Wise of her not to bother asking for Walton’s approval. Carrie loved this world, even though she was only attached by Martha’s threadbare family. Dulcy’s telegram would ruin all of this.

C— Must come. No choice. You needn’t stay till the end.

Dulcy scratched this out. She needed to take a firmer line.

C— No chance of improvement. You must come now.

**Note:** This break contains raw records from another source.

(* ===== verification/Ws.v ===== *)
(** * The WebSocket hub

    server/internal/api/ws.go and ws_envelope.go.  A connection (one browser tab)
    has a read pump; every stream it opens has a goroutine.  The hub is a table of
    such threads over the shared registry, broker and contexts; a thread's program
    counter says which of its locked regions runs next, and [tstep] runs one.
    What the outside decides (a frame, a provider's answer, which branch of a
    select is taken) is the step's input. *)
From S2P Require Import Prelude GoStd AuthStore Rbac Redact Middleware Streams.

(** ** Frames (ws_envelope.go) *)

Definition wsVersion : Z := 1.
Definition wsTypeSubscribe := "subscribe".
Definition wsTypeUnsubscribe := "unsubscribe".
Definition wsTypeData := "data".
Definition wsTypeAck := "ack".
Definition wsTypeError := "error".
Definition wsTypeEnd := "end".
Definition wsChannelStats := "stats".
Definition wsChannelLogs := "logs".
Definition wsChannelEvents := "events".
Definition wsChannelExec := "exec".
Definition wsErrSuperseded := "superseded".
Definition wsErrForbidden := "forbidden".
Definition wsErrNotFound := "not_found".
Definition wsErrUnsupported := "unsupported".
Definition wsErrSessionRevoked := "session_revoked".
Definition wsErrBadRequest := "bad_request".
Definition wsErrAALRequired := "aal_required".

Record wsRef := mkWsRef { wr_Kind : string; wr_ID : string }.
Record wsEnvelope := mkEnv {
  ev_V : Z; ev_Type : string; ev_Channel : string; ev_SubID : string; ev_HostID : string;
  ev_Ref : option wsRef; ev_TS : string; ev_Payload : option (gmap string json) }.
Lemma frame_dispatch tid conn w env ans h : frame tid h (dispatch tid conn w env ans h).
Proof.
  unfold dispatch, handleSubscribe, handleUnsubscribe, handleData, subscribeStats, subscribeLogs, subscribeEvents,
    subscribeExec, refuse, sendError. cbv zeta. frames.
Qed.
Lemma frame_on_frame tid conn w now env ans h : frame tid h (on_frame tid conn w now env ans h).
Proof. unfold on_frame, tear_down. frames. apply frame_dispatch. Qed.

Lemma pump_frame tid conn w p i h h' : pump_step tid conn w p i h = Some h' -> frame tid h h'.
Proof.
  destruct p, i; try done; cbn [pump_step].
  - intros [= <-]. apply frame_on_frame.
  - intros [= <-]. unfold tear_down. frames.
  - pose proof (acquire_mono (wc_ctx w) obj (ev_SubID env) (hb_reg h) (hb_ctxs h)) as Hm.
    destruct (AcquireStats_locked _ _ _ _ _) as [[[old c] r] cs]. intros [= <-].
    etrans; [|apply frame_goto]. assert (frame tid h (set_ctxs cs (set_reg r h))) by (by constructor).
    unfold sendEnd, sendError. frames.
  - intros [= <-]. auto with ws.
  - intros [= <-]. unfold sendStreamError, sendError, sendAck. frames.
  - intros [= <-]. unfold sendStreamError, sendError, sendAck. frames.
  - intros [= <-]. unfold sendStreamError, sendError, sendAck. frames.
  - destruct (Subscribe _) as [ch b]. intros [= <-]. unfold sendAck. frames.
  - intros [= <-]. frames.
  - destruct (CloseSession_forget _ _) as [o r]. intros [= <-]. frames.
  - pose proof (close_mono obj (hb_reg h) (hb_ctxs h)) as Hm. destruct (CloseSession_locked _ _ _) as [r cs].
    intros [= <-]. etrans; [|apply frame_goto]. by constructor.
Qed.

Lemma frame_after tid conn k h : frame tid h (after tid conn k h).
Proof. unfold after, sendStreamError, sendError. destruct k; frames. Qed.
Lemma stream_frame tid conn w p i h h' : stream_step tid conn w p i h = Some h' -> frame tid h h'.
Proof.
  destruct p, i; try done; cbn [stream_step].
  all: try (destruct (live _ _) eqn:?; [discriminate|]); unfold sendEnd, sendData.
  all: try (intros [= <-]; frames; fail).
  - destruct (sessionFor _ _) as [o r]. intros [= <-]. frames.
  - pose proof (release_mono obj subID (hb_reg h) (hb_ctxs h)) as Hm.
    destruct (ReleaseStats_locked _ _ _ _) as [r cs]. intros [= <-].
    etrans; [|apply frame_after]. by constructor.
  - destruct last0 as [[ts p]|]; [|done]. intros [= <-]. frames.
  - destruct (receive _ _) as [[[e|] b]|]; simpl; [..|done]; intros [= <-]; frames.
  - destruct (Unsubscribe _ _) as [b|]; simpl; [|done]. intros [= <-]. frames.
Qed.

Lemma tstep_inv tid i h h' : tstep tid i h = Some h' -> exists t w,
  hb_threads h !! tid = Some t /\ hb_conns h !! th_conn t = Some w /\
  (pump_step tid (th_conn t) w (th_pc t) i h = Some h' \/ stream_step tid (th_conn t) w (th_pc t) i h = Some h').
Proof.
  unfold tstep. destruct (hb_threads h !! tid) as [t|] eqn:Ht; simpl; [|done].
  destruct (hb_conns h !! th_conn t) as [w|] eqn:Hw; simpl; [|done]. intros H. exists t, w.
  destruct (pump_step _ _ _ _ _ _) eqn:E; [injection H as ->|]; auto.
Qed.
Lemma tstep_frame tid i h h' : tstep tid i h = Some h' -> frame tid h h'.
Proof. intros (t & w & _ & _ & [H%pump_frame|H%stream_frame])%tstep_inv; done. Qed.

She ordered a second beer and read items she never bothered with: business pages, household tips, politics, sporting columns. James Jeffries was considering retirement. Victor had taken Dulcy to a Jeffries bout during the last summer of their engagement; Jeffries had won against a New Zealander named Fitzsimmons while Dulcy held her fingers over her eyes, chugging champagne and queasy with the subtext: Victor had killed a boy, Stinson Vanderzee, in a boxing match at Princeton, and she couldn’t imagine why he’d want to see this. Vanderzee had officially died of nephritis six months later, but he’d been simpleminded after the fight, and everyone knew he’d drunk himself to death out of despair and befuddlement. But Victor watched the Jeffries fight like a child watches fireworks, and every day in Seattle he either pounded the big bag or the chauffeur. This was one task Henning, who coached from the side, flatly refused. “Have you ever practiced with him?” she’d asked once.

“I used to. I began to dislike it.” Henning was good at letting a world float away, without explanation.

Victor had no spots, no visible scars or unbalanced physical feature. During the Jeffries bout, he boasted that he’d never bled during a boxing match, which made her skin shimmy. A few minutes later, she managed, “But what about the boy?”